NeRF-LOAM: Neural Implicit Representation for Large-Scale Incremental LiDAR Odometry and Mapping

The paper introduces NeRF-LOAM, a novel approach for simultaneously achieving LiDAR odometry and mapping (LOAM) using neural implicit representations, specifically for large-scale outdoor environments. The proposed method integrates the advancements in neural radiance fields (NeRF) for implicit 3D scene representation with incremental LiDAR data, addressing a significant gap in existing methodologies that tend to prioritize tracking accuracy over dense environment reconstruction.
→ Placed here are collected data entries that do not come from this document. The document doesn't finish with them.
Definition set_chunks v (s : chunker) :=
  mkChunker v (current_livre s) (current_titre s) (current_chapitre s)
    (current_section s) (current_article s) (current_article_number s)
    (current_article_text s).
Definition set_current_livre v (s : chunker) :=
  mkChunker (chunks s) v (current_titre s) (current_chapitre s)
    (current_section s) (current_article s) (current_article_number s)
    (current_article_text s).
Definition set_current_titre v (s : chunker) :=
  mkChunker (chunks s) (current_livre s) v (current_chapitre s)
    (current_section s) (current_article s) (current_article_number s)
    (current_article_text s).
Definition set_current_chapitre v (s : chunker) :=
  mkChunker (chunks s) (current_livre s) (current_titre s) v
    (current_section s) (current_article s) (current_article_number s)
    (current_article_text s).
Definition set_current_section v (s : chunker) :=
  mkChunker (chunks s) (current_livre s) (current_titre s)
    (current_chapitre s) v (current_article s) (current_article_number s)
    (current_article_text s).
Definition set_current_article v (s : chunker) :=
  mkChunker (chunks s) (current_livre s) (current_titre s)
    (current_chapitre s) (current_section s) v (current_article_number s)
    (current_article_text s).
Definition set_current_article_number v (s : chunker) :=
  mkChunker (chunks s) (current_livre s) (current_titre s)
    (current_chapitre s) (current_section s) (current_article s) v
    (current_article_text s).
Definition set_current_article_text v (s : chunker) :=
  mkChunker (chunks s) (current_livre s) (current_titre s)
    (current_chapitre s) (current_section s) (current_article s)
    (current_article_number s) v.

(** [_reset_context] *)
Definition _reset_context (s : chunker) : chunker :=
  let s := set_current_livre None s in
  let s := set_current_titre None s in
  let s := set_current_chapitre None s in
  let s := set_current_section None s in
  let s := set_current_article None s in
  let s := set_current_article_number None s in
  set_current_article_text [] s.

(** [__init__]: the freshly constructed chunker. *)
Definition __init__ : chunker :=
  _reset_context (mkChunker (VList []) None None None None None None []).

(** *** The patterns of the module, all used with [re.I] *)

Definition ws : atom := AItem ISpace.
Definition digit : atom := AItem IDigit.
Definition roman : atom := ASet (chars "IVXLCDM").
(** The tail shared by the five line patterns: a greedy run of [\s.:],
    then group 2, which is the rest of the line (dot-star), then [$]. *)
Definition tail_re : regex :=
  (RStar (ASet (ISpace :: chars ".:")) ;; RGroup 2 (RStar AAny) ;; REol)%re.

(** "^LIVRE\s+(PREMIER|DEUXIEME|TROISIEME|QUATRIEME|CINQUIEME|[IVXLCDM]+)" and the tail *)
Definition livre_re : regex :=
  (RBol ;; word "LIVRE" ;; RPlus ws ;;
   RGroup 1 (word "PREMIER" || word "DEUXIEME" || word "TROISIEME"
             || word "QUATRIEME" || word "CINQUIEME" || RPlus roman) ;;
   tail_re)%re.

(** "^Titre\s+([a-z]+|[IVXLCDM]+)" and the tail *)
Definition titre_re : regex :=
  (RBol ;; word "Titre" ;; RPlus ws ;;
   RGroup 1 (RPlus (ASet [IRange 97 122]) || RPlus roman) ;; tail_re)%re.

(** "^Chapitre\s+([a-z]+|[IVXLCDM]+)" and the tail *)
Definition chapitre_re : regex :=
  (RBol ;; word "Chapitre" ;; RPlus ws ;;
   RGroup 1 (RPlus (ASet [IRange 97 122]) || RPlus roman) ;; tail_re)%re.

(** "^Section\s+([IVXLCDM]+|[0-9]+)" and the tail *)
Definition section_re : regex :=
  (RBol ;; word "Section" ;; RPlus ws ;;
   RGroup 1 (RPlus roman || RPlus (ASet [IRange 48 57])) ;; tail_re)%re.

(** "^(?:Art\.|Article)\s*(\d+(?:-\d+)?)" and the tail *)
Definition article_re : regex :=
  (RBol ;; (word "Art." || word "Article") ;; RStar ws ;;
   RGroup 1 (RPlus digit ;; ROpt (word "-" ;; RPlus digit)) ;; tail_re)%re.

(** "^(LIVRE|Titre|Chapitre|Section|Art)" *)
Definition keyword_re : regex :=
  (RBol ;; RGroup 1 (word "LIVRE" || word "Titre" || word "Chapitre"
                     || word "Section" || word "Art"))%re.

(** "Livre\s+([^\s.]+)" and its three siblings in [_create_chunk]. *)
Definition level_re (keyword : string) : regex :=
  (word keyword ;; RPlus ws ;; RGroup 1 (RPlus (ANot (ISpace :: chars "."))))%re.

Arguments level_re keyword%_string.

Section Chunker.
Context {U : UnicodeDB}.

Definition re_I := true.

(** One of the four blocks of [_create_chunk] that add an ancestor
    heading to [hierarchy_parts]; they differ in the keyword only. *)
Definition hierarchy_part (keyword : string) (current : option str)
  : list str :=
  if truthy current then
    match re_search re_I (level_re keyword) (fmt current) with
    | Some m => [lit keyword ++ lit " " ++ fmt (group 1 m)]
    | None => []
    end
  else [].
Arguments hierarchy_part keyword%_string current.

(** [_create_chunk]; [None] is the AttributeError raised by [replace]
    when [current_article_number] is [None], or the TypeError raised by
    [join] when [current_article] is [None]. *)
Definition _create_chunk (s : chunker) : option pyval :=
  let full_text := strip (join (lit " ") (current_article_text s)) in
  number <- current_article_number s ;;
  _ <- current_article s ;;
  let article_id := replace 45 95 number in
  let chunk_id := lit "CT_TN_A" ++ article_id in
  let hierarchy_parts :=
    hierarchy_part "Livre" (current_livre s)
    ++ hierarchy_part "Titre" (current_titre s)
    ++ hierarchy_part "Chapitre" (current_chapitre s)
    ++ hierarchy_part "Section" (current_section s)
    ++ [fmt (current_article s)] in
  let is_sub_article := contains 45 number in
  let base_article :=
    if is_sub_article then hd [] (split 45 number) else number in
  Some (VDict
    [ (lit "id", VStr chunk_id);
      (lit "text", VStr full_text);
      (lit "metadata", VDict
        [ (lit "livre", of_opt (current_livre s));
          (lit "titre", of_opt (current_titre s));
          (lit "chapitre", of_opt (current_chapitre s));
          (lit "section", of_opt (current_section s));
          (lit "article", of_opt (current_article s));
          (lit "article_number", VStr number);
          (lit "base_article", VStr base_article);
          (lit "is_sub_article", VBool is_sub_article);
          (lit "law", VStr (lit "Code du travail tunisien"));
          (lit "chunk_type", VStr (lit "article"));
          (lit "citation",
             VStr (lit "Code du travail tunisien, art. " ++ number));
          (lit "hierarchy_path", VStr (join (lit " > ") hierarchy_parts)) ]) ]).

(** [_save_article_chunk], the flush. *)
Definition _save_article_chunk (s : chunker) : option chunker :=
  if truthy (current_article s) && nonempty (current_article_text s) then
    let cleaned_text :=
      map strip
        (filter (fun line => nonempty (strip line)) (current_article_text s)) in
    if nonempty cleaned_text then
      let s := set_current_article_text cleaned_text s in
      chunk <- _create_chunk s ;;
      chunks' <- py_append (chunks s) chunk ;;
      let s := set_chunks chunks' s in
      Some (set_current_article_text [] s)
    else Some s
  else Some s.

(** The lookahead of the four heading branches: when the inline title is
    empty and there is a next line that does not start with a keyword,
    that line is the title and the cursor skips it (the flag). *)
Definition continuation (title : str) (next : option str) : str * bool :=
  if negb (nonempty title) then
    match next with
    | Some next_line =>
        match re_match re_I keyword_re next_line with
        | None => (next_line, true)
        | Some _ => (title, false)
        end
    | None => (title, false)
    end
  else (title, false).

(** [f"Livre {num}" + (f". {title}" if title else "")] *)
Definition label (keyword : string) (num : option str) (title : str) : str :=
  lit keyword ++ lit " " ++ fmt num
  ++ (if nonempty title then lit ". " ++ title else []).
Arguments label keyword%_string num title.

(** The branch of a line matched by the LIVRE pattern. *)
Definition on_livre (m : groups) (next : option str) (s : chunker)
  : option (chunker * bool) :=
  s <- _save_article_chunk s ;;
  let livre_num := group 1 m in
  g2 <- group 2 m ;;
  let livre_title := strip g2 in
  let '(livre_title, consumed) := continuation livre_title next in
  let s := set_current_livre (Some (label "Livre" livre_num livre_title)) s in
  let s := set_current_titre None s in
  let s := set_current_chapitre None s in
  let s := set_current_section None s in
  let s := set_current_article None s in
  let s := set_current_article_number None s in
  Some (s, consumed).

(** The branch of a line matched by the Titre pattern. *)
Definition on_titre (m : groups) (next : option str) (s : chunker)
  : option (chunker * bool) :=
  s <- _save_article_chunk s ;;
  let titre_num := group 1 m in
  g2 <- group 2 m ;;
  let titre_title := strip g2 in
  let '(titre_title, consumed) := continuation titre_title next in
  let s := set_current_titre (Some (label "Titre" titre_num titre_title)) s in
  let s := set_current_chapitre None s in
  let s := set_current_section None s in
  let s := set_current_article None s in
  let s := set_current_article_number None s in
  Some (s, consumed).

(** The branch of a line matched by the Chapitre pattern. *)
Definition on_chapitre (m : groups) (next : option str) (s : chunker)
  : option (chunker * bool) :=
  s <- _save_article_chunk s ;;
  let chap_num := group 1 m in
  g2 <- group 2 m ;;
  let chap_title := strip g2 in
  let '(chap_title, consumed) := continuation chap_title next in
  let s := set_current_chapitre (Some (label "Chapitre" chap_num chap_title)) s in
  let s := set_current_section None s in
  let s := set_current_article None s in
  let s := set_current_article_number None s in
  Some (s, consumed).

(** The branch of a line matched by the Section pattern. *)
Definition on_section (m : groups) (next : option str) (s : chunker)
  : option (chunker * bool) :=
  s <- _save_article_chunk s ;;
  let sec_num := group 1 m in
  g2 <- group 2 m ;;
  let sec_title := strip g2 in
  let '(sec_title, consumed) := continuation sec_title next in
  let s := set_current_section (Some (label "Section" sec_num sec_title)) s in
  let s := set_current_article None s in
  let s := set_current_article_number None s in
  Some (s, consumed).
Core Components and Methodology

The NeRF-LOAM framework consists of three primary modules: neural odometry, neural mapping, and mesh reconstruction. Each module is crucial for the holistic operation of the system:

  1. Neural Odometry: This module estimates the 6-degree-of-freedom (DoF) pose of a mobile system using LiDAR data. It employs a neural signed distance function (SDF) to mitigate Z-axis drift by segregating ground and non-ground points. This separation ensures a more stable and accurate odometric estimation, leveraging the structured nature of ground points for enhanced precision.
  2. Neural Mapping: After odometry estimation, the mapping module transforms LiDAR points into the global coordinate system, utilizing octree-based voxel embeddings. The system dynamically generates these embeddings without pre-allocation, allowing the method to be pre-training free and adaptable across different environments. Joint optimization of voxel embeddings and pose ensures high-fidelity 3D representation.
  3. Mesh Reconstruction: This final module produces a dense mesh map using the marching cubes algorithm, based on the SDF values optimized during the mapping process. The inclusion of a key-scan refinement strategy ensures that the map is both accurate and consistent over large-scale environments, addressing potential inconsistencies from trajectory drift.
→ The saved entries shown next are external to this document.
(** * Server.js: a shallow embedding of the request client

    The repository ships one source file, [Server.js], holding two
    successive versions of the same client: a class of static methods
    (module [Static] below) and an instance-based rewrite (module
    [Instance]).  Both build a form-encoded request from a configuration
    object, dispatch it through an [XMLHttpRequest] and hand the response
    to a callback.

    Layout of the development:
    - [JS]       the fragment of JavaScript values and string primitives
                 the program uses ([typeof], truthiness, [||], [ToString],
                 [toUpperCase], [indexOf], [encodeURI], [Object.entries]);
    - [Regex]    a backtracking matcher for the regular-expression
                 fragment of [Server.dirname];
    - [Effects]  the trace of observable effects and the state/exception
                 monad the methods run in;
    - [Static], [Instance]  the two classes, method by method;
    - [Reach]    the promise returned by [Server.canReach];
    - [Json]     a reference reader for JSON texts, for the examples;
    - the vocabulary of the statements, then the lemmas on each method
      and the theorems C1 to C10. *)

From Stdlib Require Import String Ascii List ZArith NArith Lia Bool.
From Stdlib Require Import Numbers.DecimalString.
Import ListNotations.
Local Open Scope string_scope.
Set Warnings "-register-all".

(* ===================================================================== *)
(** ** JavaScript values and string primitives *)
(* ===================================================================== *)

Module JS.

(** Strings are kept as their UTF-8 byte sequence (one [ascii] per byte).
    Numbers are the integer-valued ones.  A function value is identified
    by its source text, which is also what [ToString] yields for it.
    An object is the list of its own enumerable string-keyed properties in
    the order [Object.entries] yields them. *)
Inductive value : Type :=
| VUndefined
| VNull
| VBool (b : bool)
| VNum (z : Z)
| VStr (s : string)
| VFun (text : string)
| VObj (props : list (string * value))
| VArr (elems : list value).

(** [typeof v]. Note that no value has type ["array"]. *)
Definition typeof (v : value) : string :=
  match v with
  | VUndefined => "undefined"
  | VNull => "object"
  | VBool _ => "boolean"
  | VNum _ => "number"
  | VStr _ => "string"
  | VFun _ => "function"
  | VObj _ => "object"
  | VArr _ => "object"
  end.

(** [ToBoolean v], the test behind [!v], [v ? a : b] and [v || w]. *)
Definition truthy (v : value) : bool :=
  match v with
  | VUndefined | VNull => false
  | VBool b => b
  | VNum z => negb (Z.eqb z 0)
  | VStr s => negb (String.eqb s "")
  | VFun _ | VObj _ | VArr _ => true
  end.

(** [a || b] on values whose evaluation has no effect. *)
Definition js_or (a b : value) : value := if truthy a then a else b.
Experimental Evaluation and Results

The NeRF-LOAM approach demonstrates state-of-the-art performance across several publicly available datasets, including MaiCity, Newer College, and KITTI. These experiments assess both odometry accuracy and mapping quality. Notably, the system achieves:

  • Odometry: Effective tracking without the need for pre-training, showing competitive results against established methods such as ICP variants, SuMA, and others.
  • Mapping: Superior reconstruction metrics, including accuracy, completion, and Chamfer-L1 distance, particularly when ground truth poses are available. The approach excels in producing smooth, complete maps even under sparse observation conditions as seen in the Newer College dataset.

Implications and Future Directions

The implications of NeRF-LOAM are significant, both practically and theoretically. Practically, the method offers a robust solution for autonomous navigation systems that require accurate mapping and localization in diverse, large-scale environments. Theoretically, the integration of neural implicit representations with LiDAR data opens new avenues for research in 3D scene understanding and SLAM systems.
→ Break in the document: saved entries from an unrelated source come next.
(** * Lunaix VFS core: a shallow embedding of kernel/fs/vfs.c

    The development follows the C source function by function.  Kernel
    objects live in a store indexed by their 32-bit addresses; every
    function of the source that touches the store is a computation in a
    small state-and-fault monad.  A fault stands for what the model
    assigns no further behaviour to: a failed [assert], [panick], a
    dereference of a pointer that denotes no object, a call through a
    NULL function pointer, a read behind the terminator of a string.

    Mutexes and the LRU recency lists are not represented: the model is
    sequential, so [lock_dnode]/[lock_inode] and their unlock
    counterparts leave the modelled store untouched.  The one function
    with an exit that does not pair them, [__vfs_do_chdir], hands back
    the dnode mutexes it still holds. *)

From Stdlib Require Import ZArith String Ascii List Lia Bool.
From stdpp Require Import base option list gmap strings.

Local Open Scope string_scope.
Local Open Scope Z_scope.

(** ** Machine integers and pointers *)

Definition ptr := Z.
Definition NULL : ptr := 0.

(** [uint32_t]/[size_t] arithmetic of the i386 target wraps modulo 2^32. *)
Definition wrap32 (z : Z) : Z := z mod 2 ^ 32.

(** [(int) x]: the two's-complement reading of a 32-bit word. *)
Definition to_int (z : Z) : Z :=
  let u := wrap32 z in if u <? 2 ^ 31 then u else u - 2 ^ 32.

(** [x & FLAG] used as a C truth value. *)
Definition has_flag (x flag : Z) : bool := negb (Z.land x flag =? 0).

(** ** Data model *)

(** [struct hstr]: a name with its precomputed hash. *)
Record hstr := mk_hstr { hash : Z; len : Z; value : string }.

Record v_dnode := mk_dnode {
  d_name : hstr;
  d_inode : ptr;
  d_parent : ptr;
  d_children : list ptr;      (* the [children] list, linked through [siblings] *)
  d_super_block : ptr;
  d_mnt : ptr;
  d_ref_count : Z
}.

Record v_inode := mk_inode {
  i_id : Z;
  i_itype : Z;
  i_fsize : Z;
  i_link_count : Z;
  i_open_count : Z;
  i_ops : ptr                 (* the method table [inode->ops] *)
}.

Record v_file := mk_file {
  f_dnode : ptr;
  f_inode : ptr;
  f_pos : Z;
  f_ref_count : Z;
  f_ops : ptr                 (* the method table [file->ops] *)
}.

Record v_fd := mk_fd { fd_file : ptr; fd_flags : Z }.

Record filesystem := mk_fs { fs_types : Z }.

Record v_superblock := mk_sb { sb_root : ptr; sb_fs : ptr }.

(** [struct dirent], the user buffer of [readdir]. *)
Record dirent := mk_dirent {
  d_type : Z;
  d_offset : Z;
  d_nlen : Z;
  d_dname : string
}.

(** The kernel store.  [dnode_cache] maps a bucket index to its chain,
    head first; [fds] is the descriptor table of [__current]. *)
Record heap := mk_heap {
  dnodes : gmap Z v_dnode;
  inodes : gmap Z v_inode;
  files : gmap Z v_file;
  superblocks : gmap Z v_superblock;
  filesystems : gmap Z filesystem;
  dnode_cache : gmap Z (list ptr);
  fds : gmap Z v_fd;
  cwd : ptr;
  vfs_sysroot : ptr
}.

Definition set_dnodes (f : gmap Z v_dnode → gmap Z v_dnode) (h : heap) : heap :=
  mk_heap (f (dnodes h)) (inodes h) (files h) (superblocks h) (filesystems h)
          (dnode_cache h) (fds h) (cwd h) (vfs_sysroot h).

Definition set_inodes (f : gmap Z v_inode → gmap Z v_inode) (h : heap) : heap :=
  mk_heap (dnodes h) (f (inodes h)) (files h) (superblocks h) (filesystems h)
          (dnode_cache h) (fds h) (cwd h) (vfs_sysroot h).

Definition set_files (f : gmap Z v_file → gmap Z v_file) (h : heap) : heap :=
  mk_heap (dnodes h) (inodes h) (f (files h)) (superblocks h) (filesystems h)
          (dnode_cache h) (fds h) (cwd h) (vfs_sysroot h).

Definition set_dnode_cache (f : gmap Z (list ptr) → gmap Z (list ptr)) (h : heap) : heap :=
  mk_heap (dnodes h) (inodes h) (files h) (superblocks h) (filesystems h)
          (f (dnode_cache h)) (fds h) (cwd h) (vfs_sysroot h).

Definition set_fds (f : gmap Z v_fd → gmap Z v_fd) (h : heap) : heap :=
  mk_heap (dnodes h) (inodes h) (files h) (superblocks h) (filesystems h)
          (dnode_cache h) (f (fds h)) (cwd h) (vfs_sysroot h).

(** Field updates of a dnode. *)
Definition dnode_with_name (n : hstr) (d : v_dnode) : v_dnode :=
  mk_dnode n (d_inode d) (d_parent d) (d_children d) (d_super_block d) (d_mnt d) (d_ref_count d).
Definition dnode_with_parent (p : ptr) (d : v_dnode) : v_dnode :=
  mk_dnode (d_name d) (d_inode d) p (d_children d) (d_super_block d) (d_mnt d) (d_ref_count d).
Definition dnode_with_children (c : list ptr) (d : v_dnode) : v_dnode :=
  mk_dnode (d_name d) (d_inode d) (d_parent d) c (d_super_block d) (d_mnt d) (d_ref_count d).
Definition dnode_with_ref_count (r : Z) (d : v_dnode) : v_dnode :=
  mk_dnode (d_name d) (d_inode d) (d_parent d) (d_children d) (d_super_block d) (d_mnt d) r.

Definition inode_with_link_count (n : Z) (i : v_inode) : v_inode :=
  mk_inode (i_id i) (i_itype i) (i_fsize i) n (i_open_count i) (i_ops i).
Definition inode_with_open_count (n : Z) (i : v_inode) : v_inode :=
  mk_inode (i_id i) (i_itype i) (i_fsize i) (i_link_count i) n (i_ops i).

Definition file_with_pos (p : Z) (f : v_file) : v_file :=
  mk_file (f_dnode f) (f_inode f) p (f_ref_count f) (f_ops f).
Definition file_with_ref_count (r : Z) (f : v_file) : v_file :=
  mk_file (f_dnode f) (f_inode f) (f_pos f) r (f_ops f).

Definition dirent_with_offset (o : Z) (d : dirent) : dirent :=
  mk_dirent (d_type d) o (d_nlen d) (d_dname d).

(** ** What the sources leave open

    The constants and macros of <lunaix/fs.h>, <lunaix/status.h>,
    <lunaix/foptions.h>, <lunaix/dirent.h> and <lunaix/ds/hstr.h> are
    used by vfs.c but declared elsewhere; the development is parametric
    in them. *)
Class vfs_config := {
  VFS_NAME_MAXLEN : Z;
  VFS_HASHBITS : Z;
  VFS_HASH_MASK : Z;
  VFS_MAX_FD : Z;
  VFS_IFDIR : Z;
  VFS_IFSYMLINK : Z;
  VFS_WALK_MKPARENT : Z;
  VFS_WALK_FSRELATIVE : Z;
  VFS_WALK_PARENT : Z;
  FSTYPE_ROFS : Z;
  FSEEK_CUR : Z;
  FSEEK_END : Z;
  FSEEK_SET : Z;
  DIRENT_NAME_MAX_LEN : Z;
  ENAMETOOLONG : Z;
  EINVAL : Z;
  ENOMEM : Z;
  ENOENT : Z;
  ENOTSUP : Z;
  ENOTDIR : Z;
  ENOTEMPTY : Z;
  EISDIR : Z;
  EBUSY : Z;
  EROFS : Z;
  EBADF : Z;
  EXDEV : Z;
  (** [VFS_VALID_CHAR(chr)] *)
  VFS_VALID_CHAR : ascii → bool;
  (** [HSTR_EQ(str1, str2)] *)
  HSTR_EQ : hstr → hstr → bool;
  (** the hash that [hstr_rehash(str, HSTR_FULL_HASH)] stores for a string *)
  strhash_32 : string → Z
}.

(** What a driver hands to [read_complete_callback]. *)
Record dir_entry := mk_dir_entry { de_name : string; de_len : Z; de_dtype : Z }.

(** The collaborators of the VFS: the method tables of the file-system
    drivers and the object allocator.  A method table is addressed by the
    pointer stored in the object ([inode->ops], [file->ops]); a slot that
    yields [None] is a NULL function pointer.  A driver method receives
    the store and returns its status together with the store it leaves. *)
Class vfs_env := {
  ops_dir_lookup : ptr → option (ptr → ptr → heap → Z * heap);
  ops_mkdir : ptr → option (ptr → ptr → heap → Z * heap);
  ops_rmdir : ptr → option (ptr → ptr → heap → Z * heap);
  ops_create : ptr → option (ptr → ptr → heap → Z * heap);
  ops_unlink : ptr → option (ptr → heap → Z * heap);
  ops_rename : ptr → option (ptr → ptr → ptr → heap → Z * heap);
  ops_read_symlink : ptr → option (ptr → heap → (Z * string) * heap);
  ops_set_symlink : ptr → option (ptr → string → heap → Z * heap);
  fops_seek : ptr → option (ptr → Z → heap → Z * heap);
  fops_readdir : ptr → option (ptr → Z → heap → (Z * list dir_entry) * heap);
  fops_close : ptr → option (ptr → heap → Z * heap);
  (** [cake_grab(dnode_pile)]: the address of a fresh object, or NULL *)
  cake_grab_dnode : heap → ptr * heap;
  (** [lru_evict_half(dnode_lru)] *)
  lru_evict_half_dnode : heap → heap
}.

(** ** Observable events

    Calls that leave the VFS core (driver methods) and consultations of
    the name cache by the path walker are recorded, in order, in a ghost
    trace. *)
Inductive event :=
| EvDcacheLookup (parent : ptr) (name : hstr)
| EvDirLookup (inode dnode : ptr)
| EvMkdir (inode dnode : ptr)
| EvRmdir (inode dnode : ptr)
| EvCreate (inode dnode : ptr)
| EvUnlink (inode : ptr)
| EvRename (inode current target : ptr)
| EvReadSymlink (inode : ptr)
| EvSetSymlink (inode : ptr) (target : string)
| EvSeek (inode : ptr) (pos : Z)
| EvReaddir (file : ptr) (index : Z)
| EvClose (file : ptr).

Record world := mk_world { w_heap : heap; w_trace : list event }.

(** ** The state-and-fault monad *)

Definition M (A : Type) : Type := world → option (A * world).

Definition ret {A} (a : A) : M A := λ w, Some (a, w).

Definition bind {A B} (m : M A) (k : A → M B) : M B :=
  λ w, match m w with
       | Some (a, w') => k a w'
       | None => None
       end.

Definition fault {A} : M A := λ _, None.

Declare Scope vfs_scope.
Delimit Scope vfs_scope with vfs.
Notation "x <- c ;; k" := (bind c (λ x, k))
  (at level 100, c at next level, right associativity) : vfs_scope.
Notation "c ;; k" := (bind c (λ _, k))
  (at level 100, right associativity) : vfs_scope.
Local Open Scope vfs_scope.

(** [assert(cond)] *)
Definition assert (b : bool) : M unit := if b then ret tt else fault.

Definition get_heap : M heap := λ w, Some (w_heap w, w).

Definition modify_heap (f : heap → heap) : M unit :=
  λ w, Some (tt, mk_world (f (w_heap w)) (w_trace w)).

Definition log (e : event) : M unit :=
  λ w, Some (tt, mk_world (w_heap w) (w_trace w ++ [e])).

(** Reading through a pointer faults when it denotes no object. *)
Definition of_option {A} (o : option A) : M A :=
  match o with Some a => ret a | None => fault end.

Definition deref_dnode (p : ptr) : M v_dnode :=
  h <- get_heap ;; of_option (dnodes h !! p).
Definition deref_inode (p : ptr) : M v_inode :=
  h <- get_heap ;; of_option (inodes h !! p).
Definition deref_file (p : ptr) : M v_file :=
  h <- get_heap ;; of_option (files h !! p).
Definition deref_sb (p : ptr) : M v_superblock :=
  h <- get_heap ;; of_option (superblocks h !! p).
Definition deref_fs (p : ptr) : M filesystem :=
  h <- get_heap ;; of_option (filesystems h !! p).

(** Writing through a pointer. *)
Definition update_dnode (p : ptr) (f : v_dnode → v_dnode) : M unit :=
  deref_dnode p ;; modify_heap (set_dnodes (alter f p)).
Definition update_inode (p : ptr) (f : v_inode → v_inode) : M unit :=
  deref_inode p ;; modify_heap (set_inodes (alter f p)).
Definition update_file (p : ptr) (f : v_file → v_file) : M unit :=
  deref_file p ;; modify_heap (set_files (alter f p)).

(** A call through a function pointer of a driver: the call is recorded,
    then the driver runs on the store.  Calling a NULL slot faults. *)
Definition call_driver {A} (e : event) (f : option (heap → A * heap)) : M A :=
  λ w, match f with
       | Some g => let '(r, h') := g (w_heap w) in
                   Some (r, mk_world h' (w_trace w ++ [e]))
       | None => None
       end.

Section VFS.
Context {cfg : vfs_config} {env : vfs_env}.

(** ** 4.A Hashed name cache *)

(** [hstr_rehash(str, HSTR_FULL_HASH)] *)
Definition hstr_rehash (s : hstr) : hstr :=
  mk_hstr (strhash_32 (value s)) (len s) (value s).

(** The global names, as [vfs_init] leaves them: [vfs_dot] and
    [vfs_ddot] are rehashed, [vfs_empty] is not. *)
Definition vfs_ddot : hstr := hstr_rehash (mk_hstr 0 2 "..").
Definition vfs_dot : hstr := hstr_rehash (mk_hstr 0 1 ".").
Definition vfs_empty : hstr := mk_hstr 0 0 "".

(** [__dcache_hash(parent, &hash)]: the bucket index, and the mixed hash
    that the function writes back through its second argument. *)
Definition __dcache_hash (parent : ptr) (hv : Z) : Z * Z :=
  let _hash := wrap32 (hv + wrap32 parent) in
  let _hash := Z.lxor _hash (Z.shiftr _hash VFS_HASHBITS) in
  (Z.land _hash VFS_HASH_MASK, _hash).

(** The [hashtable_bucket_foreach] loop of [vfs_dcache_lookup]. *)
Fixpoint bucket_find (h : heap) (hv : Z) (chain : list ptr) : option ptr :=
  match chain with
  | [] => Some NULL
  | pos :: n =>
      d ← dnodes h !! pos;
      if hash (d_name d) =? hv then Some pos else bucket_find h hv n
  end.

Definition bucket (h : heap) (slot : Z) : list ptr :=
  default [] (dnode_cache h !! slot).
Future work could focus on enhancing real-time processing capabilities by optimizing the intersection query operations and considering loop closure techniques to reduce trajectory drift in long-term operations. Additionally, potential applications in augmented reality and robotics present exciting possibilities for further exploration.

Conclusion

NeRF-LOAM represents a noteworthy advance in LiDAR-based odometry and mapping. By leveraging neural implicit representations, the approach not only attains high accuracy in pose estimation but also facilitates detailed environmental reconstruction. This work addresses critical challenges in large-scale autonomy and sets a foundational platform for future innovations in the domain.